Originally published 11 September 2001
COUNTY KERRY, Ireland — Years ago, when the big drill rig arrived here to dig our well, the operator jumped out of the cab and marched around with a forked twig, looking for the best place to drill. It’s a good thing his stick twitched where it did, because that was the only place in our tight little yard to which his rig could maneuver. And, sure enough, he hadn’t drilled very deeply when water came gushing up out of the ground.
A confirmation of the art of dowsing? Not likely. There’s probably no place in Kerry you could drill a hole and not hit water.
In fact, you hardly need to drill a hole.
Water is everywhere in this waterlogged place. It laps the shore. It squishes up in fields and bogs. It sheets down mountainsides. As I write, I’m looking out the window into a mist so thick you could cut it with a knife.
It’s all that water that keeps this place so verdantly green.
Water is so uniquely favorable to life, it is hard to imagine life without it. Perhaps the most unusual quality of water is that it is a liquid at moderate temperatures. Most other substances consisting of similarly small molecules — such as methane, ammonia, and hydrogen sulfide — are gases. Liquid water is an excellent solvent that bathes living cells in nutrient-rich solutions, transports substances within cells, and flushes away toxic wastes.
At the same time, water doesn’t dissolve calcium phosphate, which is why our bones don’t melt away. Of all liquids, water has one of the highest surface tensions, which allows capillary action to lift water up through the fibers of plants.
Where did it come from, this planetary wrap of fluid?
Water is composed of two more basic substances — hydrogen and oxygen — and we think we know where those elements came from. The hydrogen was apparently created in the Big Bang 15 billion years ago; the oxygen was forged in the violence of exploding stars that lived and died before the Earth was born.
What remains to be discovered is how and where the hydrogen and oxygen were forced together to create the quintillions of tons of life-giving substance that covers the surface of our planet like a silvery sheath — and hangs in the air outside my window.
A standard story is that the heat of the young Earth drove hydrogen and oxygen out of chemical combination in minerals like mica, which then combined to form water. Four billion years ago the planet was mostly molten, heated by radioactivity and the violence of its formation — a vast spherical volcano — and the newly formed water bubbled up out of the fiery depths as steam. Later, as the planet cooled, the Earth’s shroud of gaseous moisture precipitated as rain, which collected in the broad, deep hollows of the newly-formed crust.

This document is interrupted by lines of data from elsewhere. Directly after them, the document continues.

(* ===== verification/LinkedList.v ===== *)
(** * The doubly linked list of imlib (libraries/imlib/src/collections.c)

    Nodes live in a heap (a finite map); reading or writing through a null or
    freed pointer is undefined.  List headers are objects of their own, so that
    [list_move] can be given the same list twice, as in the code. *)

From stdpp Require Import gmap.
From S2P Require Import Prelude.

Abbreviation loc := positive.
Record list_lnk_t := Lnk { next : option loc; prev : option loc; lnk_data : list Z }.
Abbreviation heap := (gmap loc list_lnk_t).
Record list_t := List_t { l_head : option loc; l_tail : option loc; l_size : Z; l_data_len : Z }.

Definition set_next (p : option loc) (n : list_lnk_t) := Lnk p n.(prev) n.(lnk_data).
Definition set_prev (p : option loc) (n : list_lnk_t) := Lnk n.(next) p n.(lnk_data).

(** Load and store through a pointer. *)
Definition deref (p : option loc) (h : heap) : res list_lnk_t :=
  match p with
  | Some l => match h !! l with Some n => Ok n | None => Fault FUB end
  | None => Fault FUB
  end.
Definition store (p : option loc) (f : list_lnk_t → list_lnk_t) (h : heap) : res heap :=
  match p with
  | Some l => match h !! l with Some n => Ok (<[l := f n]> h) | None => Fault FUB end
  | None => Fault FUB
  end.

(** ** Operations *)
Definition list_init (data_len : Z) : list_t := List_t None None 0 data_len.

Fixpoint list_free_from (fuel : nat) (i : option loc) (h : heap) : res heap :=
  match i with
  | None => Ok h
  | Some l =>
      match fuel with
      | O => Fault FFuel
      | S fuel => n ← deref (Some l) h; list_free_from fuel (next n) (delete l h)
      end
  end.
Definition list_free (fuel : nat) (ptr : list_t) (h : heap) : res heap :=
  list_free_from fuel ptr.(l_head) h.
Definition list_clear (fuel : nat) (ptr : list_t) (h : heap) : res (list_t * heap) :=
  h ← list_free fuel ptr h; Ok (List_t None None 0 ptr.(l_data_len), h).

As the chemist P. W. Atkins said of this scenario: “Our oceans were once our rocks.”
Another possibility is that the water was already there in the gassy nebula out of which the solar system formed. Not so long ago, a team of astronomers using the Earth-orbiting Infrared Space Observatory discovered what appears to be a massive water generator in a gas cloud near the Great Orion Nebula, 1,500 light-years away, the largest concentration of water ever seen outside of our solar system.
Like most interstellar gas clouds, the nebula in Orion is mostly hydrogen, but it also contains free oxygen. A hot young star embedded in the nebula spews off powerful shockwaves that pummel and heat the nebula, causing oxygen to combine with hydrogen, creating enough water every single day to fill the Earth’s oceans 60 times over. Eventually the water vapor in the nebula will cool and freeze into small particles of ice, and particles such as these may have been present within the nebula that gave birth to our solar system formed 5 billion years ago.
So, was our water made locally, or in ancient starry nebulas? Isotopes of the two elements may hold the answer.
An ordinary hydrogen atom has a single proton for its nucleus. Deuterium has a proton and a neutron. These two isotopes of hydrogen are chemically identical when they combine with oxygen to form water. In the waters of Earth, ordinary hydrogen is about 6,700 times more abundant than deuterium.
It would be good to know the isotopic ratios of hydrogen in those distant watery nebulas, and in the various components of the solar system. The ratios have been determined for meteorites, comets, Martian rocks, and atmosphere, Jupiter, Saturn, and the sun. So far, the only place chemists have found an isotopic ratio identical to Earth’s oceans is in water-bearing meteorites, which are believed to represent the primeval material out of which the Earth was born.
If our oceans arrived with meteoric impacts during Earth’s formation, then the mist outside my window, so essential to life on Earth, had its source in some other part of the cosmos. Even the sogginess of this soft, soft Irish day connects me to the universe.